I had problems when testing Authenticode,
the issue is that IsTrustedAuthenticodeSignature is most times false (on my files).
I was able to reproduce this with your test files: (the firefox tests fails 2 out of 5):
see PeFileTest.cs - add last line to test also IsTrustedAuthenticodeSignature (when using explorer the signatures are reported as valid)

        [SkippableTheory]
        [InlineData(@"../../../Binaries/firefox_x86.exe", true)]
        [InlineData(@"../../../Binaries/firefox_x64.exe", true)]
        [InlineData(@"C:\Windows\System32\kernel32.dll", true)]
        [InlineData(@"C:\Windows\explorer.exe", true)]
        [InlineData(@"../../../Binaries/TLSCallback_x86.exe", false)]
        public void IsSigned_PathToSignedBinary_ReturnsSignedOrNot(string file, bool expected)
        {
            Skip.IfNot(RuntimeInformation.IsOSPlatform(OSPlatform.Windows));

            var peFile = new PeFile(file);
            Assert.Equal(expected, peFile.IsAuthenticodeSigned);
            Assert.Equal(expected, peFile.IsTrustedAuthenticodeSignature);
        }

obviously signedCms.CheckSignature(true); fails
Forgot to mention that I'm working on Windows, using .net 7

[BerndK]

Update:
This works on Framework 4.8, but not on .net 7.0!
So it might still be the issue discussed here dotnet/runtime#28252 !?
If this is the case, I think it is hard to fix.

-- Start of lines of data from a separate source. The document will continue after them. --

(** What [resetAllToRoot] assigns to a tab-kind node. *)
Definition resetNode (n : TabNode) : TabNode :=
  set_collapsed false (set_level 0 (set_childIds [] (set_parentId None n))).

(** A store with a group: the group "g" holds the tab "a", collapsed, and
    "b" is a child of "a". *)
Definition groupedStore : TreeData :=
  mkTreeData
    [("g", mkTabNode "g" None ["a"] 0 true "Reading" "group" GroupKind false);
     ("a", mkTabNode "a" (Some "g") ["b"] 1 false "Paper.pdf" "reader" TabKind true);
     ("b", mkTabNode "b" (Some "a") [] 2 false "Notes" "reader" TabKind false)]
    ["g"] ["g"] None.

(** [x || []] on an optional array *)
Definition or_nil {A : Type} (o : option (list A)) : list A :=
  match o with Some l => l | None => [] end.

(** ** Well-formed forests *)

(** The parent a node names, as the code tests it, and the children it
    lists. *)
Definition links (n : TabNode) : option string * list string :=
  (truthy (parentId n), childIds n).

(** [s'] has the keys, the roots and the links of [s]. *)
Definition same_links (s s' : TreeData) : Prop :=
  keys (tabs s') = keys (tabs s)
  /\ roots s' = roots s
  /\ forall k, option_map links (tabs_get k (tabs s')) = option_map links (tabs_get k (tabs s)).

(** Parent and child links agree: a node without a parent is in [roots],
    a node with a parent is listed by that parent, and conversely; no list
    names a node twice. *)
Record linked (s : TreeData) : Prop := mkLinked {
  lk_keys : NoDup (keys (tabs s));
  lk_roots : NoDup (roots s);
  lk_children : forall k n, tabs_get k (tabs s) = Some n -> NoDup (childIds n);
  lk_up :
    forall k n, tabs_get k (tabs s) = Some n ->
      match truthy (parentId n) with
      | Some p => exists pn, tabs_get p (tabs s) = Some pn /\ In k (childIds pn)
      | None => In k (roots s)
      end;
  lk_root :
    forall r, In r (roots s) ->
      exists n, tabs_get r (tabs s) = Some n /\ truthy (parentId n) = None;
  lk_down :
    forall p pn c, tabs_get p (tabs s) = Some pn -> In c (childIds pn) ->
      exists cn, tabs_get c (tabs s) = Some cn /\ truthy (parentId cn) = Some p
}.

(** The roots and the children of [k] after [tabId], whose node was
    [tab], has been moved under [np] (to the roots when [np] is [None]). *)
Definition roots_after_move (tabId : string) (tab : TabNode) (np : option string) (r : list string)
  : list string :=
  let r1 := match truthy (parentId tab) with
            | Some _ => r
            | None => remove_first tabId r
            end in
  match np with Some _ => r1 | None => r1 ++ [tabId] end.

Definition children_after_move (tabId : string) (tab : TabNode) (np : option string)
  (k : string) (cs : list string) : list string :=
  let c1 := match truthy (parentId tab) with
            | Some o => if o =? k then remove_first tabId cs else cs
            | None => cs
            end in
  match np with
  | Some p => if p =? k then c1 ++ [tabId] else c1
  | None => c1
  end.

(** [s3] is [s] with [tabId] moved under [np]. *)
Definition moved (tabId : string) (tab : TabNode) (np : option string) (s s3 : TreeData) : Prop :=
  keys (tabs s3) = keys (tabs s)
  /\ roots s3 = roots_after_move tabId tab np (roots s)
  /\ forall k n, tabs_get k (tabs s) = Some n ->
       exists n', tabs_get k (tabs s3) = Some n'
                  /\ truthy (parentId n') = (if tabId =? k then np else truthy (parentId n))
                  /\ childIds n' = children_after_move tabId tab np k (childIds n).

(** The loop of [getDescendants] over the children [cs], with [f] the
    recursive call. *)
Section DescendEach.

Variable f : string -> option (list string).

Fixpoint descend_each (cs : list string) : option (list string) :=
  match cs with
  | [] => Some []
  | childId :: cs' =>
      match f childId, descend_each cs' with
      | Some ds, Some rest => Some (childId :: ds ++ rest)
      | _, _ => None
      end
  end.

End DescendEach.

(** The depths after the subtree of [tabId], whose descendants are [ds],
    has been hung under [np]. *)
Definition depth_after_move (depth : string -> nat) (tabId : string) (ds : list string)
  (np : string) (x : string) : nat :=
  if includes x (tabId :: ds) then depth x + depth np + 1 else depth x.

(** Executable check of [linked]. *)
Definition linkedb (s : TreeData) : bool :=
  distinctb (keys (tabs s)) && distinctb (roots s)
  && forallb
       (fun e =>
          distinctb (childIds (snd e))
          && match truthy (parentId (snd e)) with
             | Some p =>
                 match tabs_get p (tabs s) with
                 | Some pn => includes (fst e) (childIds pn)
                 | None => false
                 end
             | None => includes (fst e) (roots s)
             end
          && forallb
               (fun c =>
                  match tabs_get c (tabs s) with
                  | Some cn =>
                      match truthy (parentId cn) with
                      | Some q => q =? fst e
                      | None => false
                      end
                  | None => false
                  end) (childIds (snd e))) (tabs s)
  && forallb
       (fun r =>
          match tabs_get r (tabs s) with
          | Some n => match truthy (parentId n) with Some _ => false | None => true end
          | None => false
          end) (roots s).

(** ** Promotion on consistent links

    [s1] is [s] after the promotion loop of [removeNodeFromTree] has
    handed the children [done] of a node over to that node's parent [g]
    ([None]: to the roots). *)
Definition handed_over (g : option string) (done : list string) (s s1 : TreeData) : Prop :=
  keys (tabs s1) = keys (tabs s)
  /\ roots s1 = roots s ++ match g with None => done | Some _ => [] end
  /\ forall k n0, tabs_get k (tabs s) = Some n0 ->
       exists n, tabs_get k (tabs s1) = Some n
                 /\ truthy (parentId n) = (if includes k done then g else truthy (parentId n0))
                 /\ childIds n = childIds n0 ++ match g with
                                                | Some p => if p =? k then done else []
                                                | None => []
                                                end.

(** The guard under which [attachTabTo] is called below: the new parent
    is null, or a node of the store other than the moved node. *)
Definition parent_ok (tabId : string) (newParentId : option string) (s : TreeData) : Prop :=
  match truthy newParentId with
  | Some np => np <> tabId /\ tabs_has np (tabs s) = true
  | None => True
  end.

(** The states reached from the empty tree when nodes are created under
    new ids, moved under nodes of the store, removed with promotion, and
    otherwise renamed, reordered, collapsed, selected or reset. *)
Inductive tended : TreeData -> Prop :=
| tend_empty : tended emptyTree
| tend_addTab s i ttl ty p :
    tended s -> tabs_has i (tabs s) = false -> tended (addTab i ttl ty p s)
| tend_createGroup s gid ttl p :
    tended s -> tabs_has gid (tabs s) = false -> tended (createGroup gid ttl p s)
| tend_renameNode s i ttl : tended s -> tended (renameNode i ttl s)
| tend_removeNode s fuel i s' :
    tended s -> removeNodeFromTree fuel i true s = Done s' -> tended s'
| tend_attachTabTo s fuel i p s' :
    tended s -> parent_ok i p s -> carried (attachTabTo fuel i p s) = Some s' -> tended s'
| tend_toggleCollapsed s h i : tended s -> tended (toggleCollapsed h i s)
| tend_collapseAll s : tended s -> tended (collapseAll s)
| tend_expandAll s : tended s -> tended (expandAll s)
| tend_moveUp s i : tended s -> tended (moveUp i s)
| tend_moveDown s i : tended s -> tended (moveDown i s)
| tend_onTabSelected s ids : tended s -> tended (onTabSelected ids s)
| tend_resetAllToRoot s : tended s -> tended (resetAllToRoot s).

(** A forest: consistent links and no cycle. *)
Definition forest (s : TreeData) : Prop :=
  linked s /\ exists depth, ranked (tabs s) depth.

(** [familyStore] after "A", with its child "D", was moved under "Q". *)
Definition familyMoved : TreeData :=
  mkTreeData
    [("G", member "G" None ["P"; "Q"] 0 false);
     ("P", member "P" (Some "G") ["B"; "C"] 1 true);
     ("Q", member "Q" (Some "G") ["A"] 1 false);
     ("A", member "A" (Some "Q") ["D"] 2 false);
     ("B", member "B" (Some "P") [] 2 false);
     ("C", member "C" (Some "P") [] 2 false);
     ("D", member "D" (Some "A") [] 3 false)]
    ["G"] ["P"] None.

(** ** Call depth on forests *)

(** [depth] grows from every node to each child it lists, when the child
    is in the store. *)
Definition down_ranked (m : TabMap) (depth : string -> nat) : Prop :=
  forall p pn c,
    tabs_get p m = Some pn -> In c (childIds pn) -> tabs_has c m = true ->
    depth p < depth c.

(** The nodes [path] lie above [i], each once, and all are in the store. *)
Definition above (depth : string -> nat) (m : TabMap) (path : list string) (i : string) : Prop :=
  NoDup path /\ incl path (keys m) /\ forall x, In x path -> depth x < depth i.

(** The tree that the child lists spell out below [i], cut after [fuel]
    generations. *)
Fixpoint grow (fuel : nat) (m : TabMap) (i : string) : tree :=
  T i match fuel with
      | 0 => []
      | S fuel' =>
          match tabs_get i m with
          | Some n => map (grow fuel' m) (childIds n)
          | None => []
          end
      end.

(** ** Reconciliation with the window *)

(** What a node shows of itself, apart from its place in the tree. *)
Definition face (n : TabNode) : string * string * string * NodeType * bool * bool :=
  (id n, title n, type n, nodeType n, selected n, collapsed n).

Definition same_faces (s s' : TreeData) : Prop :=
  forall k, option_map face (tabs_get k (tabs s')) = option_map face (tabs_get k (tabs s)).

(** What holds when the first pass of [syncWithZoteroTabs], started from
    [s0], has handled the reported tabs [done]. *)
Definition reported (h : Host) (s0 : TreeData) (done : list ZoteroTab) (a : SyncAcc) : Prop :=
  NoDup (keys (tabs (acc_tree a)))
  /\ keys_ok (tabs (acc_tree a))
  /\ (forall x, In x (currentTabIds a) <-> In x (map zt_id done))
  /\ (forall zt, In zt done ->
        exists n, tabs_get (zt_id zt) (tabs (acc_tree a)) = Some n
                  /\ title n = getTabTitle h zt /\ type n = zt_type zt)
  /\ (forall k n, tabs_get k (tabs s0) = Some n -> is_tab n = false ->
        ~ In k (map zt_id done) -> tabs_get k (tabs (acc_tree a)) = Some n).

(** The window that reports the two tabs of [groupedStore], "b" selected. *)
Definition groupedWindow : Window :=
  mkWindow (Some [mkZoteroTab "a" "Paper.pdf" "reader" None;
                  mkZoteroTab "b" "Notes (2)" "reader" None]) (Some "b").

(** [groupedStore] after a reconciliation pass against [groupedWindow]. *)
Definition groupedSynced : TreeData :=
  mkTreeData
    [("g", mkTabNode "g" None ["a"] 0 true "Reading" "group" GroupKind false);
     ("a", mkTabNode "a" (Some "g") ["b"] 1 false "Paper.pdf" "reader" TabKind false);
     ("b", mkTabNode "b" (Some "a") [] 2 false "Notes (2)" "reader" TabKind true)]
    ["g"] ["g"] None.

However IsTrustedAuthenticodeSignature fails on both systems!
perhaps here dotnet/runtime#83478 or https://www.sysadmins.lv/blog-en/retrieve-timestamp-attribute-from-digital-signature.aspx are some additional infos, not sure.

Some suggestions:

• include the check in the unit tests and make them explicit, to at least document this 'non perfect' behavior
• consider to cache the AuthenticodeInfo property, it is used by some other properties and is parsed every time, assuming that the underlying crypto funcs like hashing and SignedCms are expensive, this would help to increase performance.